Hernández et al. (2001) levaram a cabo um estudo pioneiro dos determinantes dos fluxos de capitais que se deslocaram das economias desenvolvidas para as economias emergentes entre os anos 70 e os anos 90. Verificaram que os fluxos de capitais se concentraram em poucos países por efeitos de um fenómeno de contágio transmitido através do efeito de credor comum.
Fiess (2003) constatou que os fluxos de capitais com destino ao Brasil, México e Venezuela durante os anos 90 podem ser explicados por efeitos sistemáticos atribuíveis ao contágio ou a factores globais comuns.
Peek e Rosengren (1997) mostraram que os bancos japoneses seguiram estratégias de contágio (redução na concessão de empréstimos internacionais em reacção à descida das cotações no mercado de acções japonês) inclusivamente em relação a economias desenvolvidas entre os anos de 1988 e 1995.
São vários os estudos que se debruçam sobre o contágio decorrente da actuação de investidores institucionais.

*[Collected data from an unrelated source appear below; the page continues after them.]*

Lemma parse_value_spec fuel : ∀ d, d ≤ CJSON_NESTING_LIMIT → (Z.to_nat (CJSON_NESTING_LIMIT - d) < fuel)%nat →
  pv_ok d (parse_value alloc junk fuel).
Proof.
  induction fuel as [|fuel IH]; intros d Hd Hf item b Hov Hdep Ho; [lia|]. cbn [parse_value].
  destruct (reads_literal_spec b lit_null) as (t & -> & Ht); [done|lia|done|done|]. rewrite ok_bind.
  destruct t. { specialize (Ht eq_refl). destruct Hov. eexists _, _. split; [reflexivity|]. intros _. repeat split; simpl in *; done || lia. }
  destruct (reads_literal_spec b lit_false) as (t & -> & Htf); [done|lia|done|done|]. rewrite ok_bind.
  destruct t. { specialize (Htf eq_refl). destruct Hov. eexists _, _. split; [reflexivity|]. intros _. repeat split; simpl in *; done || lia. }
  destruct (reads_literal_spec b lit_true) as (t & -> & Htt); [done|lia|done|done|]. rewrite ok_bind.
  destruct t. { specialize (Htt eq_refl). destruct Hov. eexists _, _. split; [reflexivity|]. intros _. repeat split; simpl in *; done || lia. }
  unfold can_access_at_index, buffer_at. pose proof Hov as [Hct Hlen]. rewrite Hlen, Hct, Z.add_0_r.
  destruct (Z.ltb_spec (offset b) L); [|lia]. cbn [negb].
  destruct (load_in (offset b)) as (c & ->); [lia|]. rewrite ok_bind.
  destruct (c =? 34).
  { destruct (parse_string_spec b) as (s & b' & -> & Hs); [done|lia|]. rewrite ok_bind.
    destruct s; [|give_up_branch]. eexists _, _. split; [reflexivity|]. intros _. by apply Hs. }
  assert (depth b < CJSON_NESTING_LIMIT → pv_ok (depth b + 1) (parse_value alloc junk fuel)) as Hpv
    by (intros; apply IH; lia).
  destruct ((c =? 45) || is_digit c); [by apply parse_number_spec|].
  destruct (c =? 91); [by apply parse_array_spec|].
  destruct (c =? 123); [by apply parse_object_spec|]. give_up_branch.
Qed.
Lemma skip_utf8_bom_spec b : over b → 0 ≤ offset b < L →
  ∃ b', skip_utf8_bom b = Ok b' ∧ over b' ∧ depth b' = depth b ∧ offset b ≤ offset b' < L.
Proof using text_length.
  intros [Hct Hlen] Ho. unfold skip_utf8_bom, can_access_at_index, literal_at. rewrite Hct, Hlen.
  destruct (Z.ltb_spec (offset b + 4) L); [|exists b; split_and!; done || lia].
  rewrite memread_Ok, ok_bind by (simpl; lia). eexists. split; [reflexivity|].
  case_match; split_and!; cbn [set_offset offset]; done || lia.
Qed.

Lemma error_position_spec b : over b → 0 ≤ offset b → 0 ≤ error_position b < L.
Proof using text_length.
  intros [_ Hlen] Ho. unfold error_position. rewrite Hlen. repeat case_match; bool_case; lia.
Qed.

(** The entry point, for either value of the flag. *)
Lemma parse_opts_ok require : 0 < CJSON_NESTING_LIMIT →
  ∃ r p, cJSON_ParseWithLengthOpts alloc junk text L require = Ok (r, p).
Proof using text_length text_nul.
  intros Hlim. unfold cJSON_ParseWithLengthOpts, allocate. cbn [allocs content pb_length offset depth].
  destruct (Z.eqb_spec L 0); [eauto|].
  destruct (alloc _ _); cbn [negb]; [|eauto].
  destruct (skip_utf8_bom_spec (mk_pb text L 0 0 1)) as (b1 & -> & Hov1 & Hd1 & Ho1); [done|simpl; lia|].
  rewrite ok_bind. cbn [offset depth] in *.
  destruct (skip_ws_spec b1) as (b2 & -> & Hov2 & Hd2 & Ho2 & Hlt2); [done|lia|]. rewrite ok_bind.
  destruct (parse_value_spec nesting_fuel 0 ltac:(lia) ltac:(unfold nesting_fuel; lia) zero_item b2)
    as (v & b3 & -> & Hv); [done|congruence|lia|]. rewrite ok_bind.
  destruct v as [v|]; [|eauto]. destruct (Hv ltac:(done)) as (Hov3 & _ & Ho3). destruct require; [|eauto].
  destruct (skip_ws_spec b3) as (b4 & -> & Hov4 & _ & Ho4 & Hlt4); [done|lia|]. rewrite ok_bind.
  unfold buffer_at. pose proof Hov4 as [-> ->]. destruct (Z.leb_spec L (offset b4)); [rewrite ok_bind; eauto|].
  destruct (load_in (offset b4 + 0)) as (c & ->); [lia|]. rewrite ok_bind. case_match; eauto.
Qed.
End text.

(** ** C strings *)
Lemma strlen_cstr s rest : Forall (λ c, c ≠ 0) s → strlen (s ++ 0 :: rest) = Ok (Z.of_nat (length s)).
Proof.
  induction 1 as [|c s Hc _ IH]; cbn [app strlen length]; [done|].
  rewrite (proj2 (Z.eqb_neq c 0) Hc), IH, ok_bind. f_equal. lia.
Qed.

Lemma cstr_nul s rest : blk_load (s ++ 0 :: rest) (Z.of_nat (length s) + 1 - 1) = Ok 0.
Proof. apply blk_load_Ok; [lia|]. replace (Z.to_nat _) with (length s + 0)%nat by lia. rewrite lookup_app_r, Nat.add_comm, Nat.add_sub by lia. done. Qed.

(** C6. [cJSON_ParseWithOpts], and so [cJSON_Parse], on any NUL-terminated text: whatever the
    bytes, whatever lies behind the NUL, whichever allocations fail and whatever the fresh
    blocks hold, the parser returns, with an item or without, and never accesses memory
    outside the text and its own blocks. *)
Theorem cJSON_Parse_safe `{CJsonHOk} (alloc : nat → Z → bool) (junk : Z) (s rest : list Z) (require : bool) :
  Forall (λ c, c ≠ 0) s →
  ∃ r p, cJSON_ParseWithOpts alloc junk (s ++ 0 :: rest) require = Ok (r, p).
Proof.
  intros Hs. unfold cJSON_ParseWithOpts. rewrite strlen_cstr, ok_bind by done.
  apply parse_opts_ok; [rewrite length_app; simpl; lia|apply cstr_nul|apply nesting_limit_pos].
Qed.

(** A text cut in the middle of a string, with an allocator that fails from its third call. *)
Lemma cJSON_Parse_safe_witness :
  ∃ r p, cJSON_ParseWithOpts (λ n _, Nat.leb n 2) 170 ([123; 34; 92; 117; 100; 56; 49] ++ 0 :: [34; 34]) true = Ok (r, p).
Proof. apply cJSON_Parse_safe. repeat constructor; lia. Defined.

Por exemplo, Kaminsky, Lyons e Schmukler (2004) mostram evidências que sustentam a noção de que os fundos de investimento dos EUA desempenharam um papel importante na propagação de choques na América Latina em 1994 vendendo activos num mercado (no caso, nos mercados financeiros da Argentina e do Brasil) quando os preços diminuíam noutro mercado (México).
Froot et al. (2001) estudaram o comportamento dos fluxos de capitais associados a investimentos de carteira em 44 países entre 1994 e 1998. Encontraram provas significativas de que os preços e os fluxos de investimento evoluíram no mesmo sentido.
Num estudo sobre fundos fechados, Frankel e Schmukler (1998) procuraram determinar se os choques adversos que resultaram da crise do México em 1994 foram transmitidos internacionalmente através dos mercados financeiros norte-americanos. Concluíram que os mercados financeiros ajudaram a propagar a crise mexicana às economias do Sudeste Asiático, mas não desempenharam qualquer papel na sua transmissão a outros países da América Latina. Mody e Taylor (2003) realçam igualmente o papel dos mercados financeiros dos EUA, nomeadamente do mercado de obrigações, na propagação do contágio.
Em estudos relacionados, McKinnon e Pill (1997) e Pesenti e Tille (2000) consideram que a crise Asiática resultou da conjugação de factores tais como o fácil acesso a fundos internacionais a baixo custo, as debilidades estruturais das economias (com défices graves nas contas externas e um sistema bancário excessivamente endividado e sujeito a deficiente supervisão) e a volatilidade exacerbada dos mercados de capitais internacionais.
Alguns estudos preocupam-se em tentar isolar as consequências da adopção de determinadas práticas ou regras de transacção por parte dos investidores internacionais.
Numa análise das carteiras de fundos de investimento, Kaminsky, Lyons e Schmukler (2003) mostraram que os fundos de mercados emergentes exibem estratégias de momentum positivo (ou seja, ao mesmo tempo que compram de forma sistemática títulos que se valorizaram vendem os títulos que sofreram maiores perdas num passado recente) em momentos de crise o que indica que a actuação dos investidores internacionais pode favorecer a propagação de choques negativos.
Choe et al. (1999), Stulz (1999) e Kim e Wei (2002) levaram a cabo outros estudos empíricos relacionados com a problemática dos comportamentos dos investidores internacionais e seu impacto nos mercados financeiros.